Problem details -
Your job is to copy the data that follows exactly, every line included.
[Start of section]
Lemma run_size ops :
  0 < MAX_CACHE_ENTRIES cfg -> map_size (run cfg ops) <= MAX_CACHE_ENTRIES cfg.
Proof.
  intros Hpos. induction ops as [|op ops IH] using rev_ind.
  - unfold run, map_size. simpl. lia.
  - rewrite run_snoc. by apply apply_op_size.
Qed.
End cache_facts.

(** * The claims *)

(** ** Time to live *)

(** C3, as stated, fails on the boundary: an entry stored at time 1000 with a
    time to live of 3600000 is still returned by a get at time 3601000, where
    the claim has it absent. *)
Lemma C3_boundary_counterexample :
  let P := ascii_platform in
  let cfg := config 3600000 500 None in
  let c := cacheSet cfg 1000 "perro" (JStr "cachorro") [] in
  3601000 >= 1000 + CACHE_TTL_MS cfg /\
  cacheGet 3601000 "perro" c = (JStr "cachorro", c) /\
  (cacheGet 3601000 "perro" c).1 <> JNull.
Proof. vm_compute. split; [discriminate | split; [reflexivity | discriminate]]. Qed.

(** C3, amended: after [cacheSet] at time [t0], a [cacheGet] of the same key
    at time [t] returns the stored value and leaves the cache as it is when
    [t <= t0 + CACHE_TTL_MS] (the boundary included); when
    [t > t0 + CACHE_TTL_MS] it returns [null] and deletes the entry. *)
Theorem C3_time_to_live `{Platform} (cfg : Config) (c : Cache) (t0 t : Z)
    (original : string) (v : JSValue) :
  let c' := cacheSet cfg t0 original v c in
  (t <= t0 + CACHE_TTL_MS cfg -> cacheGet t original c' = (v, c')) /\
  (t > t0 + CACHE_TTL_MS cfg ->
     cacheGet t original c' = (JNull, map_delete (toLowerCase original) c') /\
     map_get (toLowerCase original) (cacheGet t original c').2 = None).
Proof.
  intros c'. pose proof (cacheSet_stored cfg t0 original v c) as Hst.
  fold c' in Hst. split.
  - intros Hlive. by rewrite (cacheGet_live _ _ _ _ Hst).
  - intros Hexp. rewrite (cacheGet_expired _ _ _ _ Hst) by (simpl; lia).
    split; [done|]. apply map_get_delete_eq.
Qed.

(** ** Capacity and eviction *)

Section eviction.
Context `{Platform} (cfg : Config).

Lemma map_size_keys (c : Cache) : map_size c = Z.of_nat (length (keys c)).
Proof. unfold map_size, keys. by rewrite length_fmap. Qed.

(** On a full map a new key pushes the first entry out and goes last. *)
Lemma cacheSet_evicts now original v k0 e0 rest :
  NoDup (keys ((k0, e0) :: rest)) ->
  map_size ((k0, e0) :: rest) >= MAX_CACHE_ENTRIES cfg ->
  toLowerCase original ∉ keys ((k0, e0) :: rest) ->
  cacheSet cfg now original v ((k0, e0) :: rest) =
  rest ++ [(toLowerCase original,
            {| translated := v; expiresAt := now + CACHE_TTL_MS cfg |})].
Proof.
  intros Hnd Hfull Hnew. rewrite cacheSet_full by done.
  apply map_set_absent. unfold keys in *. rewrite fmap_cons in Hnew.
  by apply not_elem_of_cons in Hnew as [_ ?].
Qed.

(** Distinct keys put into an empty map stay in the order of the puts as
    long as they fit. *)
Lemma run_distinct_below (sets : list CacheOp) :
  Forall (λ op, is_set op = true) sets ->
  NoDup (op_key <$> sets) ->
  Z.of_nat (length sets) <= MAX_CACHE_ENTRIES cfg ->
  keys (run cfg sets) = op_key <$> sets.
Proof.
  induction sets as [|op sets IH] using rev_ind; [done|].
  rewrite Forall_app, Forall_singleton, fmap_app, length_app. simpl.
  intros [Hall Hop] [Hnd [Hfresh _]]%NoDup_app Hlen.
  specialize (IH Hall Hnd ltac:(lia)).
  destruct op as [|now o v]; [done|]. rewrite run_snoc. simpl.
  rewrite cacheSet_below by (rewrite map_size_keys, IH, length_fmap; lia).
  rewrite map_set_absent.
  - unfold keys in *. by rewrite fmap_app, IH.
  - rewrite IH. intros Hin. apply (Hfresh _ Hin). simpl. apply list_elem_of_here.
Qed.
[End of section]
Completed exercise -
Lemma run_size ops :
  0 < MAX_CACHE_ENTRIES cfg -> map_size (run cfg ops) <= MAX_CACHE_ENTRIES cfg.
Proof.
  intros Hpos. induction ops as [|op ops IH] using rev_ind.
  - unfold run, map_size. simpl. lia.
  - rewrite run_snoc. by apply apply_op_size.
Qed.
End cache_facts.

(** * The claims *)

(** ** Time to live *)

(** C3, as stated, fails on the boundary: an entry stored at time 1000 with a
    time to live of 3600000 is still returned by a get at time 3601000, where
    the claim has it absent. *)
Lemma C3_boundary_counterexample :
  let P := ascii_platform in
  let cfg := config 3600000 500 None in
  let c := cacheSet cfg 1000 "perro" (JStr "cachorro") [] in
  3601000 >= 1000 + CACHE_TTL_MS cfg /\
  cacheGet 3601000 "perro" c = (JStr "cachorro", c) /\
  (cacheGet 3601000 "perro" c).1 <> JNull.
Proof. vm_compute. split; [discriminate | split; [reflexivity | discriminate]]. Qed.

(** C3, amended: after [cacheSet] at time [t0], a [cacheGet] of the same key
    at time [t] returns the stored value and leaves the cache as it is when
    [t <= t0 + CACHE_TTL_MS] (the boundary included); when
    [t > t0 + CACHE_TTL_MS] it returns [null] and deletes the entry. *)
Theorem C3_time_to_live `{Platform} (cfg : Config) (c : Cache) (t0 t : Z)
    (original : string) (v : JSValue) :
  let c' := cacheSet cfg t0 original v c in
  (t <= t0 + CACHE_TTL_MS cfg -> cacheGet t original c' = (v, c')) /\
  (t > t0 + CACHE_TTL_MS cfg ->
     cacheGet t original c' = (JNull, map_delete (toLowerCase original) c') /\
     map_get (toLowerCase original) (cacheGet t original c').2 = None).
Proof.
  intros c'. pose proof (cacheSet_stored cfg t0 original v c) as Hst.
  fold c' in Hst. split.
  - intros Hlive. by rewrite (cacheGet_live _ _ _ _ Hst).
  - intros Hexp. rewrite (cacheGet_expired _ _ _ _ Hst) by (simpl; lia).
    split; [done|]. apply map_get_delete_eq.
Qed.

(** ** Capacity and eviction *)

Section eviction.
Context `{Platform} (cfg : Config).

Lemma map_size_keys (c : Cache) : map_size c = Z.of_nat (length (keys c)).
Proof. unfold map_size, keys. by rewrite length_fmap. Qed.

(** On a full map a new key pushes the first entry out and goes last. *)
Lemma cacheSet_evicts now original v k0 e0 rest :
  NoDup (keys ((k0, e0) :: rest)) ->
  map_size ((k0, e0) :: rest) >= MAX_CACHE_ENTRIES cfg ->
  toLowerCase original ∉ keys ((k0, e0) :: rest) ->
  cacheSet cfg now original v ((k0, e0) :: rest) =
  rest ++ [(toLowerCase original,
            {| translated := v; expiresAt := now + CACHE_TTL_MS cfg |})].
Proof.
  intros Hnd Hfull Hnew. rewrite cacheSet_full by done.
  apply map_set_absent. unfold keys in *. rewrite fmap_cons in Hnew.
  by apply not_elem_of_cons in Hnew as [_ ?].
Qed.

(** Distinct keys put into an empty map stay in the order of the puts as
    long as they fit. *)
Lemma run_distinct_below (sets : list CacheOp) :
  Forall (λ op, is_set op = true) sets ->
  NoDup (op_key <$> sets) ->
  Z.of_nat (length sets) <= MAX_CACHE_ENTRIES cfg ->
  keys (run cfg sets) = op_key <$> sets.
Proof.
  induction sets as [|op sets IH] using rev_ind; [done|].
  rewrite Forall_app, Forall_singleton, fmap_app, length_app. simpl.
  intros [Hall Hop] [Hnd [Hfresh _]]%NoDup_app Hlen.
  specialize (IH Hall Hnd ltac:(lia)).
  destruct op as [|now o v]; [done|]. rewrite run_snoc. simpl.
  rewrite cacheSet_below by (rewrite map_size_keys, IH, length_fmap; lia).
  rewrite map_set_absent.
  - unfold keys in *. by rewrite fmap_app, IH.
  - rewrite IH. intros Hin. apply (Hfresh _ Hin). simpl. apply list_elem_of_here.
Qed.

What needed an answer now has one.